Currently, poverty affects 13.6 percent of Illinoisans compared to 11.9 percent before the recession, according to the same report.
Poverty is one of the factors that contributes to hungers, and less than 20 percent of Hispanic households receive SNAP benefits, according to The High Cost of Being Poor in Illinois October 2016 report.
A 2014 report by the Pew Research Center Hispanic Trends shows that in Illinois, 27 percent of Hispanics 17 and younger live in poverty, compared to 11 percent of Non-Hispanic whites 17 and younger. And when you break the number even further, you see that 45 percent of Non-Hispanic blacks 17 and younger live in poverty.
Additionally, 16 percent of Hispanics between the ages of 18-64, live in poverty, compared to 10 percent Non-Hispanic whites between 18-64. And 28 percent percent of Non-Hispanic blacks 18-64, also according to Pew Research Center Hispanic Trends.
In total, in Illinois 43 percent of Hispanics live in poverty, versus 23 percent of non-white Hispanics who live in poverty.
There are 2.1 million Hispanics living in Illinois, and they represent 17 percent of the state’s total population. They have a median age of 27, and for those that are 16 and older, they have a median annual personal earnings of $23,900. Lastly, among five years of age and older, 23 percent speak only English at home versus 77 percent who speak another language at home other than English, according to Pew Research Center Hispanic Trends.

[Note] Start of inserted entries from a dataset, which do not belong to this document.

(** The bytes a node is stored with are decoded to a shadow of it. *)
Lemma decodeNode_body hash n b : wf db_node false n → fits n → body db_node n b →
  ∃ n', decodeNode hash (item_bytes b) = inr n' ∧ valid_node hash b n' ∧ shadow n n'.
Proof.
  intros Hw Hf Hb. pose proof (proj2 (wf_small _ _ Hw Hf) b Hb) as Hs.
  assert (Hl : loaded n) by (by destruct n).
  destruct (proj2 (wf_decodes _ _ Hw Hf) Hl b hash Hb) as (n' & Hv & Hsh). exists n'.
  rewrite item_bytes_encode by done. destruct (body_list _ _ Hb) as [l ->]. split; [|done].
  by apply decodeNode_valid.
Qed.
End Stored.
(* ===== verification/TrieProof.v ===== *)
(** * Merkle proofs (chain/trie/proof.go)

    [Prove], which collects the encoded nodes on the path to a key, and
    [VerifyProof], which a light client runs against a root hash it trusts, on
    proof nodes an untrusted peer sent. A proof made by [Prove] verifies to what
    the trie stores under the key, and no proof verifies to anything else. *)

From S2P Require Import Prelude Bytes Rlp Types Text TrieKeys Trie TrieMap TrieHash TrieRefine TrieNode.

(** ** One node (proof.go, hasher.go) *)

(** [get]: walk down the nodes in memory. [skipResolved] asks for what the walk
    ends at, not for the next node. *)
Fixpoint get (tn : node) (key : bytes) (skipResolved : bool) {struct tn} : result (bytes * node) :=
  match tn with
  | shortNode k val _ =>
      if (length key <? length k)%nat || negb (bool_decide (k = take (length k) key)) then Ok ([], nilNode)
      else
        let key := drop (length k) key in
        if negb skipResolved then Ok (key, val) else get val key skipResolved
  | fullNode cs _ =>
      match key with
      | [] => Panic "index out of range"
      | b :: key =>
          (fix pick (cs : list node) (i : nat) : result (bytes * node) :=
             match cs, i with
             | [], _ => Panic "index out of range"
             | c :: _, O => if negb skipResolved then Ok (key, c) else get c key skipResolved
             | _ :: cs, S i => pick cs i
             end) cs (child_index b)
      end
  | hashNode _ => Ok (key, tn)
  | nilNode => Ok (key, nilNode)
  | valueNode _ => Ok ([], tn)
  end.

Section Proofs.
Context `{Crypto}.

(** The collapsed node of [hashShortNodeChildren] and [hashFullNodeChildren]. *)
Definition collapseChildren (n : node) : node :=
  match n with
  | shortNode k v fl =>
      shortNode (compact_key k)
        (match v with shortNode _ _ _ | fullNode _ _ => fst (hash v false) | _ => v end) fl
  | fullNode cs fl => fullNode (fst <$> hash_children 16 cs) fl
  | _ => n
  end.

In the The High Cost of Being Poor in Illinois October 2016 report, “The new Census Bureau data also show that effective anti-poverty programs, like housing assistance, child care subsidies, and the Supplemental Nutrition Assistance Program, (SNAP, formerly known as food stamps) lift millions out of poverty and reduce the cost of poverty for millions more. But more needs to be done to reduce the burden of poverty even further, and for more Illinoisans living in and near poverty.”
According to the same report, in the City of Chicago there are 198,362 of households or 19.3 percent, who receive SNAP. Households with SNAP (below 100% FPL) are 107,583, and 54.2 percent of SNAP recipients are considered below poverty.
In Cook County alone from 2010 - 2014; 604,568 individuals live with incomes below 100% (FPL) Poverty, 277,184 individuals live with incomes below 50% (FPL) Poverty, and 573,527 individuals live in households with incomes from 100 - 199 FLP (low income), according to a 2016 Heartland Alliance report. And for these people to pay their rent in the city of Chicago, 50 percent of renter households are paying over 30% of income on housing costs, 27.2 percent of renter households are paying over 50% of income on housing costs, and 4 percent of households are receiving public assistance.